(To do):
Output each record exactly, with nothing omitted.

(Material shown):
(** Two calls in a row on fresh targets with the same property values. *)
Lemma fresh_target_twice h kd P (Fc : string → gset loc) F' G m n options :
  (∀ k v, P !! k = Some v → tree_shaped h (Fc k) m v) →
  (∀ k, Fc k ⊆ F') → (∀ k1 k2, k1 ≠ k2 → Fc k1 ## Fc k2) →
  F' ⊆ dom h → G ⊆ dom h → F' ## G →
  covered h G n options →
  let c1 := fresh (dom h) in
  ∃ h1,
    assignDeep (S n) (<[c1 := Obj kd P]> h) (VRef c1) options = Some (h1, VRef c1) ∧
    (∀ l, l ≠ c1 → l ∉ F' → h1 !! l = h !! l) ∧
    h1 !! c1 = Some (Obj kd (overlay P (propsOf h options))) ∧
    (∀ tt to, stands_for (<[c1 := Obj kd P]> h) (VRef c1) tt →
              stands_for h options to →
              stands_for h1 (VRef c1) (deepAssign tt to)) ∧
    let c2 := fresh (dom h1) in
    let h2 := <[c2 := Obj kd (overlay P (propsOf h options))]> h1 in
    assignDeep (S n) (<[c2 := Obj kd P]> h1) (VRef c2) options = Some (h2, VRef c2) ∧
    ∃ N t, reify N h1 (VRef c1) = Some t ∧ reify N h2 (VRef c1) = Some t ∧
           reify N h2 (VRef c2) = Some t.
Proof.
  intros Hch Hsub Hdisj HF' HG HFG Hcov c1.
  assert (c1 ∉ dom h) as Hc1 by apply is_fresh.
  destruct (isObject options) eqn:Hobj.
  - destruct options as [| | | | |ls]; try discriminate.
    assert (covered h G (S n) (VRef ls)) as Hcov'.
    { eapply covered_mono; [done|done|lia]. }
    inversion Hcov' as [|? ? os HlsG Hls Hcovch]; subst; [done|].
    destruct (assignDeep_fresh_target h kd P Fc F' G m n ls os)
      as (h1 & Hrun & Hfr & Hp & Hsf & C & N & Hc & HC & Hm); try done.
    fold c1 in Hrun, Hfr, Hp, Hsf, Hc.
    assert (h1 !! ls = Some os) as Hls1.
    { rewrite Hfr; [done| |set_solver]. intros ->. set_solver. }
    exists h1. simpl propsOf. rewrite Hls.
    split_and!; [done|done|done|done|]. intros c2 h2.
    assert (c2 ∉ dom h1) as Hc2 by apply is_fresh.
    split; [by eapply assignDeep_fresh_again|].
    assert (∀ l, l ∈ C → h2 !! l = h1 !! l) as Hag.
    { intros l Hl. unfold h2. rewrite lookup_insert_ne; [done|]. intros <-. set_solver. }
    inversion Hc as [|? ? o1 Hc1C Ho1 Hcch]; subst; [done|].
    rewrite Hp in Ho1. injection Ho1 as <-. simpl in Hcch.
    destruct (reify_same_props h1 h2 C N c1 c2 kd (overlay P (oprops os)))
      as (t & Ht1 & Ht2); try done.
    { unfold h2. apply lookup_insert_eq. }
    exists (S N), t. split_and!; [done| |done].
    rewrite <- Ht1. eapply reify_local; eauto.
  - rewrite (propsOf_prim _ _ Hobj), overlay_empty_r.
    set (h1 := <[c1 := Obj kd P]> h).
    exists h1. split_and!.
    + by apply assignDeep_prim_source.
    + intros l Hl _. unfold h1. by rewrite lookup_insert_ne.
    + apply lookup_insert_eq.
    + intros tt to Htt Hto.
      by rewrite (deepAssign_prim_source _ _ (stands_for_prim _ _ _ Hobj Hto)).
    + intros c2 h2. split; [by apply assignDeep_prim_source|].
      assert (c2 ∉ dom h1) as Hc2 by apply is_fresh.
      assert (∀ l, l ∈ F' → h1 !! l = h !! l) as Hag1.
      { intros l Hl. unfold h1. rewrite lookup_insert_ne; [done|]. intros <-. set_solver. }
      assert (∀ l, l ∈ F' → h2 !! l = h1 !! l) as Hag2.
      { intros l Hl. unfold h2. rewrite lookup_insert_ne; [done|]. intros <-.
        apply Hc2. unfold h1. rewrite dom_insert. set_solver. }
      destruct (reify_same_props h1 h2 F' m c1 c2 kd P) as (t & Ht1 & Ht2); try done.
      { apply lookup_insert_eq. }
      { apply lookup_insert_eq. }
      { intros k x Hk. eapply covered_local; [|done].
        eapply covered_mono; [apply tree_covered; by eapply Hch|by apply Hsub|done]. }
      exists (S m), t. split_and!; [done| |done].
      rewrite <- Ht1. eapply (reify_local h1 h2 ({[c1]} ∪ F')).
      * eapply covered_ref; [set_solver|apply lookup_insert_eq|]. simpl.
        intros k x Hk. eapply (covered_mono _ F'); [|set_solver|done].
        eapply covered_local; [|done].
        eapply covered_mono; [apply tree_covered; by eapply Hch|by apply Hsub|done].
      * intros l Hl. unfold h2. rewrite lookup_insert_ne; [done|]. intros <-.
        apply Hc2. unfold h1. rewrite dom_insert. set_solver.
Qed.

(Worked solution):
(** Two calls in a row on fresh targets with the same property values. *)
Lemma fresh_target_twice h kd P (Fc : string → gset loc) F' G m n options :
  (∀ k v, P !! k = Some v → tree_shaped h (Fc k) m v) →
  (∀ k, Fc k ⊆ F') → (∀ k1 k2, k1 ≠ k2 → Fc k1 ## Fc k2) →
  F' ⊆ dom h → G ⊆ dom h → F' ## G →
  covered h G n options →
  let c1 := fresh (dom h) in
  ∃ h1,
    assignDeep (S n) (<[c1 := Obj kd P]> h) (VRef c1) options = Some (h1, VRef c1) ∧
    (∀ l, l ≠ c1 → l ∉ F' → h1 !! l = h !! l) ∧
    h1 !! c1 = Some (Obj kd (overlay P (propsOf h options))) ∧
    (∀ tt to, stands_for (<[c1 := Obj kd P]> h) (VRef c1) tt →
              stands_for h options to →
              stands_for h1 (VRef c1) (deepAssign tt to)) ∧
    let c2 := fresh (dom h1) in
    let h2 := <[c2 := Obj kd (overlay P (propsOf h options))]> h1 in
    assignDeep (S n) (<[c2 := Obj kd P]> h1) (VRef c2) options = Some (h2, VRef c2) ∧
    ∃ N t, reify N h1 (VRef c1) = Some t ∧ reify N h2 (VRef c1) = Some t ∧
           reify N h2 (VRef c2) = Some t.
Proof.
  intros Hch Hsub Hdisj HF' HG HFG Hcov c1.
  assert (c1 ∉ dom h) as Hc1 by apply is_fresh.
  destruct (isObject options) eqn:Hobj.
  - destruct options as [| | | | |ls]; try discriminate.
    assert (covered h G (S n) (VRef ls)) as Hcov'.
    { eapply covered_mono; [done|done|lia]. }
    inversion Hcov' as [|? ? os HlsG Hls Hcovch]; subst; [done|].
    destruct (assignDeep_fresh_target h kd P Fc F' G m n ls os)
      as (h1 & Hrun & Hfr & Hp & Hsf & C & N & Hc & HC & Hm); try done.
    fold c1 in Hrun, Hfr, Hp, Hsf, Hc.
    assert (h1 !! ls = Some os) as Hls1.
    { rewrite Hfr; [done| |set_solver]. intros ->. set_solver. }
    exists h1. simpl propsOf. rewrite Hls.
    split_and!; [done|done|done|done|]. intros c2 h2.
    assert (c2 ∉ dom h1) as Hc2 by apply is_fresh.
    split; [by eapply assignDeep_fresh_again|].
    assert (∀ l, l ∈ C → h2 !! l = h1 !! l) as Hag.
    { intros l Hl. unfold h2. rewrite lookup_insert_ne; [done|]. intros <-. set_solver. }
    inversion Hc as [|? ? o1 Hc1C Ho1 Hcch]; subst; [done|].
    rewrite Hp in Ho1. injection Ho1 as <-. simpl in Hcch.
    destruct (reify_same_props h1 h2 C N c1 c2 kd (overlay P (oprops os)))
      as (t & Ht1 & Ht2); try done.
    { unfold h2. apply lookup_insert_eq. }
    exists (S N), t. split_and!; [done| |done].
    rewrite <- Ht1. eapply reify_local; eauto.
  - rewrite (propsOf_prim _ _ Hobj), overlay_empty_r.
    set (h1 := <[c1 := Obj kd P]> h).
    exists h1. split_and!.
    + by apply assignDeep_prim_source.
    + intros l Hl _. unfold h1. by rewrite lookup_insert_ne.
    + apply lookup_insert_eq.
    + intros tt to Htt Hto.
      by rewrite (deepAssign_prim_source _ _ (stands_for_prim _ _ _ Hobj Hto)).
    + intros c2 h2. split; [by apply assignDeep_prim_source|].
      assert (c2 ∉ dom h1) as Hc2 by apply is_fresh.
      assert (∀ l, l ∈ F' → h1 !! l = h !! l) as Hag1.
      { intros l Hl. unfold h1. rewrite lookup_insert_ne; [done|]. intros <-. set_solver. }
      assert (∀ l, l ∈ F' → h2 !! l = h1 !! l) as Hag2.
      { intros l Hl. unfold h2. rewrite lookup_insert_ne; [done|]. intros <-.
        apply Hc2. unfold h1. rewrite dom_insert. set_solver. }
      destruct (reify_same_props h1 h2 F' m c1 c2 kd P) as (t & Ht1 & Ht2); try done.
      { apply lookup_insert_eq. }
      { apply lookup_insert_eq. }
      { intros k x Hk. eapply covered_local; [|done].
        eapply covered_mono; [apply tree_covered; by eapply Hch|by apply Hsub|done]. }
      exists (S m), t. split_and!; [done| |done].
      rewrite <- Ht1. eapply (reify_local h1 h2 ({[c1]} ∪ F')).
      * eapply covered_ref; [set_solver|apply lookup_insert_eq|]. simpl.
        intros k x Hk. eapply (covered_mono _ F'); [|set_solver|done].
        eapply covered_local; [|done].
        eapply covered_mono; [apply tree_covered; by eapply Hch|by apply Hsub|done].
      * intros l Hl. unfold h2. rewrite lookup_insert_ne; [done|]. intros <-.
        apply Hc2. unfold h1. rewrite dom_insert. set_solver.
Qed.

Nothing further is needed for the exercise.